Recently on the
Nature website, I read with great interest a news article, titled "Publish your computer code: it is good enough", by Nick Barnes, a professional software engineer:
Freely provided working code — whatever its quality — improves programming and enables others to engage with your research
Clearly the author knows the "trade secret" in scientific programming. He lists several common reasons why scientists are reluctant to share their source code, and then provides his responses:
- The code is low quality — "software in all trades is written to be good enough for the job intended". All software has bugs. Sharing code would help improve the code itself and advance the research field.
- Not a common practice — this is going to change or is already changing.
- Demand for support — "Nobody is entitled to demand technical support for freely provided code."
- Intellectual property issue — The most value part "lies in your expertise", code not backed by skilled experts is called abandonware. (I cannot agree more with this point.)
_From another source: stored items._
Lemma MoveToScheduledBack_ok m tb M x i :
  machine_ok m → in_queue (m_kernel m) tb M → M !! x = Some i → core_ok (i_core i) → prio_ok (i_priority i) →
  ∃ next q, MoveToScheduledBack x (queue_of m) = Some (next, q)
    ∧ head (without x (tb Scheduled (i_priority i) (i_core i)) ++ [x]) = Some next
    ∧ moved_on m (with_kernel (with_queue q (m_kernel m)) m) (rotated_table x i tb) M.
Proof.
  intros O H Ei Hc Hp. destruct (info_member m tb M x i O H Ei) as (mm & Em & Hi & Hd & Hx & Hok & _).
  assert (x ∈ tb Scheduled (i_priority i) (i_core i)) as Hin.
  { apply (iq_placed _ _ _ H); [done|done|]. exists i. split; [done|]. unfold in_slot. by rewrite !Z.eqb_refl. }
  destruct (Impl_MoveToBack_ok (queue_of m) tb Scheduled (i_priority i) (i_core i) x) as (next & Hres & Hf & Hh); try done.
  { apply H. } { apply Hok. }
  rewrite (proj2 (Z.leb_le (i_priority i) 63)) in Hh by (unfold prio_ok in Hp; lia).
  unfold MoveToScheduledBack. rewrite Em. cbn [mbind option_bind]. rewrite Hd.
  replace (PriorityQueue.GetPriority mm) with (i_priority i) by by rewrite Hi.
  replace (GetActiveCore mm) with (i_core i) by by rewrite Hi.
  destruct Hres as (q & E & Hr & Hm). destruct (KPriorityQueueImpl.MoveToBack _ _ _ _ _) as [[f q']|]; [|done].
  cbn in E, Hf. injection E as ->. injection Hf as ->. exists next, q. split; [done|]. split; [done|].
  apply (queue_moved m tb M); try done. unfold rotated_table. rewrite <-(insert_id M x i Ei).
  apply placed_move; [apply H|done|apply Hc|apply Hok|].
  intros l y Hxl. rewrite elem_of_app, list_elem_of_singleton. unfold without. rewrite list_elem_of_filter.
  destruct (decide (y = x)); naive_solver.
Qed.

(** The front of a core is that of its first non-empty list. *)
Lemma head_from kd c tb p x :
  0 ≤ p < 64 → (∀ r, 0 ≤ r < p → tb kd r c = []) → head (tb kd p c) = Some x → head (order kd c tb) = Some x.
Proof.
  intros Hp He Hh. unfold order. rewrite (from_skip kd c tb 0 p) by (done || lia). rewrite from_cons by lia.
  by destruct (tb kd p c).
Qed.

Lemma rotated_order x i tb kd c :
  ¬ (kd = Scheduled ∧ c = i_core i) → order kd c (rotated_table x i tb) = order kd c tb.
Proof.
  intros Hn. apply order_ext. intros p Hp. unfold rotated_table. rewrite change_at by done.
  rewrite decide_False; [done|]. intros (? & _ & ?). tauto.
Qed.

Lemma rotated_at x i tb :
  prio_ok (i_priority i) →
  rotated_table x i tb Scheduled (i_priority i) (i_core i) = without x (tb Scheduled (i_priority i) (i_core i)) ++ [x].
Proof. intros Hp. unfold rotated_table. rewrite change_at by done. by rewrite decide_True. Qed.

(** Nothing changes when the thread is alone in its list. *)
Lemma rotated_alone x i tb kd c :
  NoDup (tb Scheduled (i_priority i) (i_core i)) → x ∈ tb Scheduled (i_priority i) (i_core i) →
  head (without x (tb Scheduled (i_priority i) (i_core i)) ++ [x]) = Some x →
  order kd c (rotated_table x i tb) = order kd c tb.
Proof.
  intros Hnd Hin Hh. apply order_ext. intros p Hp. unfold rotated_table. rewrite change_at by done.
  case_decide as E; [|done]. destruct E as (-> & -> & ->).
  set (l := tb Scheduled (i_priority i) (i_core i)) in *.
  assert (without x l = []) as Hw.
  { destruct (without x l) as [|y w] eqn:Ew; [done|]. simpl in Hh. injection Hh as ->.
    assert (x ∈ without x l) as Hxw by (rewrite Ew; set_solver). unfold without in Hxw. by apply list_elem_of_filter in Hxw as [? _]. }
  rewrite Hw. symmetry. apply singleton_list; [done|]. intros y. split; [|by intros ->]. intros Hy.
  destruct (decide (y = x)) as [|Hne]; [done|].
  assert (y ∈ without x l) as Hyw by (unfold without; by apply list_elem_of_filter). rewrite Hw in Hyw.
  by apply not_elem_of_nil in Hyw.
Qed.

(** * What a pull changes *)
Lemma pulled_scheduled tb M x c i p :
  placed tb M → M !! x = Some i → i_core i ≠ c → core_ok c → prio_ok p →
  moved_table tb x c i true Scheduled p c
  = if p =? i_priority i then x :: tb Scheduled p c else tb Scheduled p c.
Proof.
  intros HM Ei Hne Hc Hp. unfold moved_table, effect. cbn [i_core at_core].
  rewrite (proj2 (Z.eqb_neq (i_core i) c)), Z.eqb_refl, orb_true_r by done.
  assert (x ∉ tb Scheduled p c) as Hx.
  { intros (j & Ej & Hs)%HM; [|done..]. rewrite Ei in Ej. injection Ej as <-. unfold in_slot in Hs.
    apply andb_prop in Hs as [_ ?%Z.eqb_eq]. congruence. }
  unfold pushed, on_slots, in_slot, taken. cbn [i_core i_priority at_core]. rewrite Z.eqb_refl, andb_true_r.
  rewrite without_absent by done. by destruct (p =? i_priority i).
Qed.

(** The fronts of the other cores stay. *)
Definition same_fronts (c : Z) tb tb' : Prop := ∀ e, core_ok e → e ≠ c → front e tb' = front e tb.
(** The threads of [l] are in the lists as before. *)
Definition same_among (l : list Z) (c p : Z) tb tb' : Prop :=
  filter (λ y, y ∈ l) (tb' Scheduled p c) = filter (λ y, y ∈ l) (tb Scheduled p c).

Lemma pulled_effect m tb M c m' p l :
  in_queue (m_kernel m) tb M → core_ok c → prio_ok p → (∀ y, y ∈ l → y ∈ tb Scheduled p c) →
  pulled (not_front tb) m tb M c m' →
  ∃ tb' M', moved_on m m' tb' M' ∧ same_fronts c tb tb' ∧ same_among l c p tb tb'.
Proof.
  intros H Hc Hp Hl (x & i & Ei & Hpi & Hb & Hne & Hnf & K). eexists _, _. split; [exact K|]. split.
  - intros e He Hec. unfold front. destruct (decide (e = i_core i)) as [->|Hei]; [|by rewrite moved_other].
    rewrite moved_from by done. rewrite head_filter_ne; [done|]. specialize (Hnf He). unfold front in Hnf.
    destruct (order Scheduled (i_core i) tb); [done|]. simpl in *. congruence.
  - unfold same_among. rewrite (pulled_scheduled tb M x c i p (iq_placed _ _ _ H) Ei Hne Hc Hp).
    destruct (p =? i_priority i); [|done]. rewrite filter_cons_False; [done|]. intros Hx%Hl.
    apply (iq_placed _ _ _ H) in Hx as (j & Ej & Hs); [|done..]. rewrite Ei in Ej. injection Ej as <-.
    unfold in_slot in Hs. apply andb_prop in Hs as [_ ?%Z.eqb_eq]. congruence.
Qed.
- Polishing code takes time/effort — not need to, just supply, as supplementary materials in a website, the original code used in your publication.
As is evident from the many comments, this assay is well echoed by the community. As an active computational scientist for over a decade, I share mostly the same opinions. Essentially, the transparency of source code is to ensure
repeatability of scientific publications. In the field of computational biology (bioinformatics), it is
virtually impossible to reproduce exactly a published figure/table without direct access to details, including the source code.